**The problem:**
Only one number is wanted: the count of lines in the records below that hold the word "vision".

**Extracted entries:**
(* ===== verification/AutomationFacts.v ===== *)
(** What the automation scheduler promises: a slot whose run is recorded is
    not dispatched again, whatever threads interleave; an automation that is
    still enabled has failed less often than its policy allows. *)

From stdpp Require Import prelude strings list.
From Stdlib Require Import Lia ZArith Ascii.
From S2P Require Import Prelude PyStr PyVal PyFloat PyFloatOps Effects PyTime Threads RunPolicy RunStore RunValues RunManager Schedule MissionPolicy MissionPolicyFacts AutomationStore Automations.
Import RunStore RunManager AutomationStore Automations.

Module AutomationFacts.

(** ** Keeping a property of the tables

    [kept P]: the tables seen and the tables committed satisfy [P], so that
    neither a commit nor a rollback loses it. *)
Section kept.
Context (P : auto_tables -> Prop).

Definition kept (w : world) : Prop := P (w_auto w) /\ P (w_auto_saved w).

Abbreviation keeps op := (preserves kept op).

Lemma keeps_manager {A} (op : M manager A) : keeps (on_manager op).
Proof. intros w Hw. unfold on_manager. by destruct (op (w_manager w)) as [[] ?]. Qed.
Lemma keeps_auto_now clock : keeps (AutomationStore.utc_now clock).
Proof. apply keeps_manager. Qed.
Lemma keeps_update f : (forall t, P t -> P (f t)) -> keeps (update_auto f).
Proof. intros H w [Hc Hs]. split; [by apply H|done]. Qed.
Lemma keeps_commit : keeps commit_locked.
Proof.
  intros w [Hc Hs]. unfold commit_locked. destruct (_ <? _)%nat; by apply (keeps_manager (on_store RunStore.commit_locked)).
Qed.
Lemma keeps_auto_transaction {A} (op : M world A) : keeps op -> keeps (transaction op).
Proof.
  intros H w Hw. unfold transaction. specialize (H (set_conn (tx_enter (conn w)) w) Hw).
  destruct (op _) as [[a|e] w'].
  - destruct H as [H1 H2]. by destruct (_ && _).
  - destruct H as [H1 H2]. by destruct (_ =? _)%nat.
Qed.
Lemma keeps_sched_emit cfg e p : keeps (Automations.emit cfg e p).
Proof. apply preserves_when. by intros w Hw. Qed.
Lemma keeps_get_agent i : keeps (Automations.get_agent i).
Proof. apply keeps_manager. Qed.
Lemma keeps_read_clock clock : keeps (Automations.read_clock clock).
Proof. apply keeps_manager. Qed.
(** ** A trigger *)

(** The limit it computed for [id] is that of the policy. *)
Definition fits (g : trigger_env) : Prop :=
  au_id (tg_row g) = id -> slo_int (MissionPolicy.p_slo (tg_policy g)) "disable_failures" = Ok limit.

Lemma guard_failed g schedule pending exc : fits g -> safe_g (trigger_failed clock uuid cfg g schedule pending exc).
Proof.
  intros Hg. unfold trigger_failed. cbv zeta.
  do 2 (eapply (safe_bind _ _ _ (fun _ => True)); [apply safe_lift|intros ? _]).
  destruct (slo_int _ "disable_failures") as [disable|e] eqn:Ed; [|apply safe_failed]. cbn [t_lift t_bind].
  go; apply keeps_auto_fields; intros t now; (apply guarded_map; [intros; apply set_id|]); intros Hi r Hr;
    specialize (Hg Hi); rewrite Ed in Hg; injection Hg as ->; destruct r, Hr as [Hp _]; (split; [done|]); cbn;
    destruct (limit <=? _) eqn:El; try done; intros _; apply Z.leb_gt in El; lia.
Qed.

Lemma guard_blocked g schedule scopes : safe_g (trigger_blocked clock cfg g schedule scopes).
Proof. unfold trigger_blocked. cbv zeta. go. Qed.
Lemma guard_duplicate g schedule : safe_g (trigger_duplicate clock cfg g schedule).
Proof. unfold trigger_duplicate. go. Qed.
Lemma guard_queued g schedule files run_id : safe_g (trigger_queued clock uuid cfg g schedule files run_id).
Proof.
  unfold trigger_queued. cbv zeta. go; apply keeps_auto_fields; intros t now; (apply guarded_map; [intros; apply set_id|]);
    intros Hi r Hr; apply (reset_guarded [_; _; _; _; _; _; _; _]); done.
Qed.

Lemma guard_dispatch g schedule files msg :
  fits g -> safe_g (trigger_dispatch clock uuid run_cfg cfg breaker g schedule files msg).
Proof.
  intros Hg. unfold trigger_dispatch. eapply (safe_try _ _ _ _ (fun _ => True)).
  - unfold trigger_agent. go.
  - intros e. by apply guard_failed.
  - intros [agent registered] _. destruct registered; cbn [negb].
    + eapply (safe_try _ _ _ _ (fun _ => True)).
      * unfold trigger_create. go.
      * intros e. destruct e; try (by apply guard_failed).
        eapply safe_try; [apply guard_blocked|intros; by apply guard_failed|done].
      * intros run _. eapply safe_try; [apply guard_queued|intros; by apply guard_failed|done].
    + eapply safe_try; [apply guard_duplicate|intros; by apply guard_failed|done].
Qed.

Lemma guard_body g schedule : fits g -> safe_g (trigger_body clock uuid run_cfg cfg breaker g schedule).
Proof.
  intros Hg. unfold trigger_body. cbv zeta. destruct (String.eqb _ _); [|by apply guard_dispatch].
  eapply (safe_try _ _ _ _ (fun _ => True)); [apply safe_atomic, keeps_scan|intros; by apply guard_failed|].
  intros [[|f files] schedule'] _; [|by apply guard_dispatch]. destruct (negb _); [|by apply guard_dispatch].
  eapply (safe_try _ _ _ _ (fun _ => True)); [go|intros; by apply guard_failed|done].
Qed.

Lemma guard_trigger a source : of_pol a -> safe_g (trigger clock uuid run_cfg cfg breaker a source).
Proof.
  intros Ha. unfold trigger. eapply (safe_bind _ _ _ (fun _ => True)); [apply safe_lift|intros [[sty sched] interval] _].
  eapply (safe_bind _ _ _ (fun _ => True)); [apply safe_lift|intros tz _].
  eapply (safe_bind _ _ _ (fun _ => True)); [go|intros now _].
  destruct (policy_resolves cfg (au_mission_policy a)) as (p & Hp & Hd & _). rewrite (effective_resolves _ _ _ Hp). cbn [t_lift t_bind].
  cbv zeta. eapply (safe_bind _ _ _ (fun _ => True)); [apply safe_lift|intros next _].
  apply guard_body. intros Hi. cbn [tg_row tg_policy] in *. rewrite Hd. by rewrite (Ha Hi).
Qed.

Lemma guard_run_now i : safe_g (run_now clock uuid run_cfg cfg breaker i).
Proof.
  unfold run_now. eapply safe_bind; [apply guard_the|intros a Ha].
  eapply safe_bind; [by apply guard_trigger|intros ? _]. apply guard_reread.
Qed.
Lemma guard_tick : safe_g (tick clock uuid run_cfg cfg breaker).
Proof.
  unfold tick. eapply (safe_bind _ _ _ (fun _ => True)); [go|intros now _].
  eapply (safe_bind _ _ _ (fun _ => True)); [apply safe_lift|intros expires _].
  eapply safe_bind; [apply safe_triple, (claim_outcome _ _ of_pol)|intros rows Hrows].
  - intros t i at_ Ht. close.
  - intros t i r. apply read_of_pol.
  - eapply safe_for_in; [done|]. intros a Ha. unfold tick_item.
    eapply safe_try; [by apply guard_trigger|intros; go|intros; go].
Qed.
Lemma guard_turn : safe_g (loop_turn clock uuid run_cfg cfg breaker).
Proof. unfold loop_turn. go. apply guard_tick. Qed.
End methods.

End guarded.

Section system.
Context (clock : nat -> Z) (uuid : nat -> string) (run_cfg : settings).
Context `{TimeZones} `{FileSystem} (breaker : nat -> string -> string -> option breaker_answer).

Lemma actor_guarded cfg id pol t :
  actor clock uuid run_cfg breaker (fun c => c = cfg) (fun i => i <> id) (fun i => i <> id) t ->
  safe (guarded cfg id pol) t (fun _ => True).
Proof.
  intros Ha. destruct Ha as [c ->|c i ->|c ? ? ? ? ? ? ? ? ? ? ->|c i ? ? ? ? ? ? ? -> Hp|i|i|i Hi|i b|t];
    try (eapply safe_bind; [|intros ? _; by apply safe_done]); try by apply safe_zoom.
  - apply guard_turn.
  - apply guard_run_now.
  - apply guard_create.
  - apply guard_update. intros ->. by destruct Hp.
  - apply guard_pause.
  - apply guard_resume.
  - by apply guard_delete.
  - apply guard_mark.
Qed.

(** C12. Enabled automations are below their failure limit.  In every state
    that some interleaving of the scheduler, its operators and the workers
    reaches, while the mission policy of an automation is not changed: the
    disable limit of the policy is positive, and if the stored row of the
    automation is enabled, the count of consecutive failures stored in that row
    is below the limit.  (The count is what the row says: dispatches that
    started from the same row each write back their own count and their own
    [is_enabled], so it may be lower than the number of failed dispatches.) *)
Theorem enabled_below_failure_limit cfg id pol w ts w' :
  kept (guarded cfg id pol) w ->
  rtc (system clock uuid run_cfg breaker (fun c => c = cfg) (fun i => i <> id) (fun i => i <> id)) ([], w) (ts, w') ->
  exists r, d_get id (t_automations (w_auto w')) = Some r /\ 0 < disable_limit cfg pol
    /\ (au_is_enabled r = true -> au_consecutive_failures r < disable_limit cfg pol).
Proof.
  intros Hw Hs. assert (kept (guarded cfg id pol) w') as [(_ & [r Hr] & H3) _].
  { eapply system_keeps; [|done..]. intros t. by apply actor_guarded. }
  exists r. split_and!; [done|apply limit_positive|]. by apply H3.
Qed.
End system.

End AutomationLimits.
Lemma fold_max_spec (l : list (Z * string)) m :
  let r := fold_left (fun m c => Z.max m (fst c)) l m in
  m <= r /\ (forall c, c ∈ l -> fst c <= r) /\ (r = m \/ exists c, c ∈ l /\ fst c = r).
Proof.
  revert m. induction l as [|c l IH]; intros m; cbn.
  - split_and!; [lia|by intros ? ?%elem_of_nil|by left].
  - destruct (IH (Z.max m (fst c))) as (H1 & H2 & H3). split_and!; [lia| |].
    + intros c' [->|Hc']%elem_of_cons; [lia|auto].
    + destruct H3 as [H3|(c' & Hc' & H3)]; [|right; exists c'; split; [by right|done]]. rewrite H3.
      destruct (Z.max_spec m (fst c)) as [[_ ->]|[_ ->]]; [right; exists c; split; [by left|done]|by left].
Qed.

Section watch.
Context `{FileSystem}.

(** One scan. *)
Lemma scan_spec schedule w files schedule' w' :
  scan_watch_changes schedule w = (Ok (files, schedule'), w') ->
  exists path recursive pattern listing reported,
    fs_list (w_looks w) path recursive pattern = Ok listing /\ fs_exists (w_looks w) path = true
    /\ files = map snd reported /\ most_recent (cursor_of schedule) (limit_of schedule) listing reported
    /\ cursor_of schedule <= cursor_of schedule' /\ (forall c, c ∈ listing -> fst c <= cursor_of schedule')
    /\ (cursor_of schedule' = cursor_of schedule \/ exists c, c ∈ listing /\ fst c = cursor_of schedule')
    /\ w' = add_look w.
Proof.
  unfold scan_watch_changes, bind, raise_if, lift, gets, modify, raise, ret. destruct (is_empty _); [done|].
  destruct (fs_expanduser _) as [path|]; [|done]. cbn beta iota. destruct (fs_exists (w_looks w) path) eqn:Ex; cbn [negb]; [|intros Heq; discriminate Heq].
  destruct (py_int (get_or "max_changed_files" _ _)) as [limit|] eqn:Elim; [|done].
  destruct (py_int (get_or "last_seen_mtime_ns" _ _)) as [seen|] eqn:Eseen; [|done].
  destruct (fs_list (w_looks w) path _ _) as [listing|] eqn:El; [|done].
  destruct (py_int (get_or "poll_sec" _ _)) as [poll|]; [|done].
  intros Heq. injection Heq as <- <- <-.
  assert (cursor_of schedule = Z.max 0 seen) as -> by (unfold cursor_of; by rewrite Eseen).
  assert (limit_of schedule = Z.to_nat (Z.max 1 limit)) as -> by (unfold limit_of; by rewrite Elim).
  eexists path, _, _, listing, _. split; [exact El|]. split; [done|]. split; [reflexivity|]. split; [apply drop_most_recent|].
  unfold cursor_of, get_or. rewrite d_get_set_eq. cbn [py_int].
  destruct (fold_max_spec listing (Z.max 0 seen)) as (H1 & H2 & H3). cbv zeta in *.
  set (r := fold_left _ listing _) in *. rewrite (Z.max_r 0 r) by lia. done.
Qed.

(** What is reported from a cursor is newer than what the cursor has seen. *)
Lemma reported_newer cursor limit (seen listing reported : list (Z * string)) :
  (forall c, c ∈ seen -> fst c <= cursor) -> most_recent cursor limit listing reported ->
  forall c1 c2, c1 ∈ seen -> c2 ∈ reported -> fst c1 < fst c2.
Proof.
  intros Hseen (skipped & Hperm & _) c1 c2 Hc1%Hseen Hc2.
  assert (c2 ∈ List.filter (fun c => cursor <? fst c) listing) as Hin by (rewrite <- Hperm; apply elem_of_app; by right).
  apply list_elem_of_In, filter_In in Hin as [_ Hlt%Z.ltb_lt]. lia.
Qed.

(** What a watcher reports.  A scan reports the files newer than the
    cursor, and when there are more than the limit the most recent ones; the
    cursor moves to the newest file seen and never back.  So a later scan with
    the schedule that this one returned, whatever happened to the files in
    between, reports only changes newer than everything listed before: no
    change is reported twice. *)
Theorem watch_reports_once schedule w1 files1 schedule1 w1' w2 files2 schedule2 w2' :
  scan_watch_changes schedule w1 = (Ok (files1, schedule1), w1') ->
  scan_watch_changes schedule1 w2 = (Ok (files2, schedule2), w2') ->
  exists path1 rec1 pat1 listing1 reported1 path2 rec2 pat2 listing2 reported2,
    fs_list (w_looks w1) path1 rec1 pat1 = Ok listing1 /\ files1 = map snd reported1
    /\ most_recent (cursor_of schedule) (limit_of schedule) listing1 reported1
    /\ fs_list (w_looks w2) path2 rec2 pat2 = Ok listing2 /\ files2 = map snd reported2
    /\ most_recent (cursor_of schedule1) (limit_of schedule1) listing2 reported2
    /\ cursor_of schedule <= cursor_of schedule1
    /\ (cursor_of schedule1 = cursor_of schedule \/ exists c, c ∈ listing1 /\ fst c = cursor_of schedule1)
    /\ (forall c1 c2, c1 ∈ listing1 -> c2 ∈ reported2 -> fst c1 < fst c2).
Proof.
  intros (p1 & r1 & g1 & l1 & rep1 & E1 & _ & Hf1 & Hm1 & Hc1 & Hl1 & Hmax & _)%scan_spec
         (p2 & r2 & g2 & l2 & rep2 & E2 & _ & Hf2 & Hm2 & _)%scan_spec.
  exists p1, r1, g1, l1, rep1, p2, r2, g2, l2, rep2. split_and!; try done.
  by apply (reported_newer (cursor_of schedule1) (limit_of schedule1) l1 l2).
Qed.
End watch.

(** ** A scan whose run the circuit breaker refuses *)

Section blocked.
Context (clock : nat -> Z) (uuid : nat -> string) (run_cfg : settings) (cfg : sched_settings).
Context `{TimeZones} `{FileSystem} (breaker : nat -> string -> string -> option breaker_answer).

==

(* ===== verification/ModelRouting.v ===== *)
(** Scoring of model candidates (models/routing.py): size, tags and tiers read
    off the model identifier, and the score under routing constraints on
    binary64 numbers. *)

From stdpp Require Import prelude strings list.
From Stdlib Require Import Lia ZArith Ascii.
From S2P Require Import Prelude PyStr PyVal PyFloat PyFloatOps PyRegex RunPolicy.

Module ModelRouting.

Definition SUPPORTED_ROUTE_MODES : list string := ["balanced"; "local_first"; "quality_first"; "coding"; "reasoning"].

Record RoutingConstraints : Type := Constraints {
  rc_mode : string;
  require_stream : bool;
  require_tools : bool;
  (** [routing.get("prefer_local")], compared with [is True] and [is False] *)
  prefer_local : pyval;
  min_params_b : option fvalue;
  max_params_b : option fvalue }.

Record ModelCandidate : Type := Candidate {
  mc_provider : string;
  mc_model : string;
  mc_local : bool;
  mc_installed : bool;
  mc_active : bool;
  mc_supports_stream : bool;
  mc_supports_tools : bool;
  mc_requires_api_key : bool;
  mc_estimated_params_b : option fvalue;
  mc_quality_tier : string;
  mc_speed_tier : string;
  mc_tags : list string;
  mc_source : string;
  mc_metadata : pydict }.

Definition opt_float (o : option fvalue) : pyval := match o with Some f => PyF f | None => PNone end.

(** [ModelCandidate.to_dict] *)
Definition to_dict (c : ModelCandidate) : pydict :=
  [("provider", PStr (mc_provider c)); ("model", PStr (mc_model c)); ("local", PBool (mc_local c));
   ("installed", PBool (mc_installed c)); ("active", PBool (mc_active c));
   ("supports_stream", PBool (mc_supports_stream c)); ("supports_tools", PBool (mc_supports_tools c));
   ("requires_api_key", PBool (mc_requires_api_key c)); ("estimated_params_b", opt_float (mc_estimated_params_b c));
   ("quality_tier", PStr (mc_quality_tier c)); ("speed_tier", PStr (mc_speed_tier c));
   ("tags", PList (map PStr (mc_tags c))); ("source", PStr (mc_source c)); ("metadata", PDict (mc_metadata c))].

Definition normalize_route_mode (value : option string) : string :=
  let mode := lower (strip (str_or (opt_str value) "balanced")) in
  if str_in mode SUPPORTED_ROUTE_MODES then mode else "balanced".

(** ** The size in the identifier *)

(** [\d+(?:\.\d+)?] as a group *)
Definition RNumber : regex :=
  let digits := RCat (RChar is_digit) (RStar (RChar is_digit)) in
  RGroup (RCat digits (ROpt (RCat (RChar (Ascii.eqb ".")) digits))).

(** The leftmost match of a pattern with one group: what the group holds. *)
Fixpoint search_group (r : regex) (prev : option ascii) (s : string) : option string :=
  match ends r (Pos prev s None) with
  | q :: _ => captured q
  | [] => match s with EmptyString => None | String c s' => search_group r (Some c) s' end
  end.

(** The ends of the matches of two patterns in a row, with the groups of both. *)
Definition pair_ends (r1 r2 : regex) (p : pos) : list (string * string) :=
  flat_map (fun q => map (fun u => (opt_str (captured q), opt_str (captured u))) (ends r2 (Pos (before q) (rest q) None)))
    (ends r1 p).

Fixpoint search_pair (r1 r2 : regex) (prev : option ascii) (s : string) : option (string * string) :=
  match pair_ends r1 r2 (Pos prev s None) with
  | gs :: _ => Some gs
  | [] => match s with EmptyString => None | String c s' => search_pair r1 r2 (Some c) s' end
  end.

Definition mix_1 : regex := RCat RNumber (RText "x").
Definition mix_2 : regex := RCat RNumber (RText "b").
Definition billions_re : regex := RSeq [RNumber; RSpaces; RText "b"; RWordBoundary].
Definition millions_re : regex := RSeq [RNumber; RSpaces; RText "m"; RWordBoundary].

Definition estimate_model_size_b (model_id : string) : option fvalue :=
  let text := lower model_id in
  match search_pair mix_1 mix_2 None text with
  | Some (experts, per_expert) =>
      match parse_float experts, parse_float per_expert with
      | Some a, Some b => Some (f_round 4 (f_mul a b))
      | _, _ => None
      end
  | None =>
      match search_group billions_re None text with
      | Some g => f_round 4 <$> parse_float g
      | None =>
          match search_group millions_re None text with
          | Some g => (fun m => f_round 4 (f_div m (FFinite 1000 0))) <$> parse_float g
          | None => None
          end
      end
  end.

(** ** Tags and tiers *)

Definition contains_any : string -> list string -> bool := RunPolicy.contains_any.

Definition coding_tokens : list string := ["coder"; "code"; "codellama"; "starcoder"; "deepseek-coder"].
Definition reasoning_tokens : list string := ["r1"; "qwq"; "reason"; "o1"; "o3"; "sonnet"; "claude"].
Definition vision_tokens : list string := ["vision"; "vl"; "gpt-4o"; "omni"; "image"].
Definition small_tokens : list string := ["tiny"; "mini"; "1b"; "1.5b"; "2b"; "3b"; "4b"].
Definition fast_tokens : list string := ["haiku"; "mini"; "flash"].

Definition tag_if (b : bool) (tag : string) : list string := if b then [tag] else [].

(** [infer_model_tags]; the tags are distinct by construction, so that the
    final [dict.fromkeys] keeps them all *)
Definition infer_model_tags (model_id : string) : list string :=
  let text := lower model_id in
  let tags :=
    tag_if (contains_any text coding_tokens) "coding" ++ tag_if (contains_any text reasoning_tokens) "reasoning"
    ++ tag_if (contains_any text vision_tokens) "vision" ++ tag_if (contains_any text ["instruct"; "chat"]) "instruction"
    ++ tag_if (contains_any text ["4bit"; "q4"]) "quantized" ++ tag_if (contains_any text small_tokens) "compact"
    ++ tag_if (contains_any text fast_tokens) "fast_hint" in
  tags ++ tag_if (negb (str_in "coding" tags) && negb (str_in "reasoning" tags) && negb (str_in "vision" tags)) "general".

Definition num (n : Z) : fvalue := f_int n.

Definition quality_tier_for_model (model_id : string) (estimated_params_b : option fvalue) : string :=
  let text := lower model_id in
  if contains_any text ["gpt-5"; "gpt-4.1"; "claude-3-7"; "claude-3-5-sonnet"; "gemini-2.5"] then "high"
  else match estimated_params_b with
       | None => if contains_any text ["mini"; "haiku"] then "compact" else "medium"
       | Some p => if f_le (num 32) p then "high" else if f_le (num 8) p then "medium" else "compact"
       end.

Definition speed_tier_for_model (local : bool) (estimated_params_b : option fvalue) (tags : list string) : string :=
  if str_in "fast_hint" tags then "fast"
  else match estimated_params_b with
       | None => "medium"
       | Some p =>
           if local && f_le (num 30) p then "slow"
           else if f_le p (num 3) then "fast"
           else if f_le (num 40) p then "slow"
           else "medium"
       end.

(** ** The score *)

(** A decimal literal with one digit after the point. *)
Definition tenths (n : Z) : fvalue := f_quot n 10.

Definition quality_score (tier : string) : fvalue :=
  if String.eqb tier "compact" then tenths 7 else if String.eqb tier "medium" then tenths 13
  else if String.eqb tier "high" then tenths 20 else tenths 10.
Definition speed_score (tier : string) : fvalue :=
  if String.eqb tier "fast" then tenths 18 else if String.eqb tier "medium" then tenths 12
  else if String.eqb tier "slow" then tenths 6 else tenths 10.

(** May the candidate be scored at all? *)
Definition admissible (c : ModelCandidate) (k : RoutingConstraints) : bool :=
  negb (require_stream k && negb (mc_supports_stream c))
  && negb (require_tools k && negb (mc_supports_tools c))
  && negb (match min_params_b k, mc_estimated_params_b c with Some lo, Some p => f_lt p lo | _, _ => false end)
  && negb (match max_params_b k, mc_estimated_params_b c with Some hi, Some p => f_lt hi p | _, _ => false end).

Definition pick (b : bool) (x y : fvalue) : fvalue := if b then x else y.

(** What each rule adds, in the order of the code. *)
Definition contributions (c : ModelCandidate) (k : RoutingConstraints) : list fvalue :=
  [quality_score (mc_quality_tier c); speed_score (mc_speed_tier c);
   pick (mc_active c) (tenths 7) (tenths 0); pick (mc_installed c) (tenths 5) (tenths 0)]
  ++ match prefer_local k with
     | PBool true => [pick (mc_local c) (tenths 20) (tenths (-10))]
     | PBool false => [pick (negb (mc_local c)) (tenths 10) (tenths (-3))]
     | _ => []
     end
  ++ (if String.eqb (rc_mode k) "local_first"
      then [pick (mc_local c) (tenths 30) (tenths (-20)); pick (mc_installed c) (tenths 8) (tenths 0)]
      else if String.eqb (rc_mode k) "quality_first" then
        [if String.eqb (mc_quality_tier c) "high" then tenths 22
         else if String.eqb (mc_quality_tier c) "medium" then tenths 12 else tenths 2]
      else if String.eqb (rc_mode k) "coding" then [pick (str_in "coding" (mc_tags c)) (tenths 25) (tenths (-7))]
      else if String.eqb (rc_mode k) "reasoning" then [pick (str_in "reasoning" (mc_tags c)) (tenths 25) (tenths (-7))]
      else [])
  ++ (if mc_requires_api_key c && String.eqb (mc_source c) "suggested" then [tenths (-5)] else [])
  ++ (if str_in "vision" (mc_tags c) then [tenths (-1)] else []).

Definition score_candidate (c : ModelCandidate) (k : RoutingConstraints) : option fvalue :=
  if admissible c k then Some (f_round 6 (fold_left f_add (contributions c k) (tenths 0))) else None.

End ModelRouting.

**Output below:**
4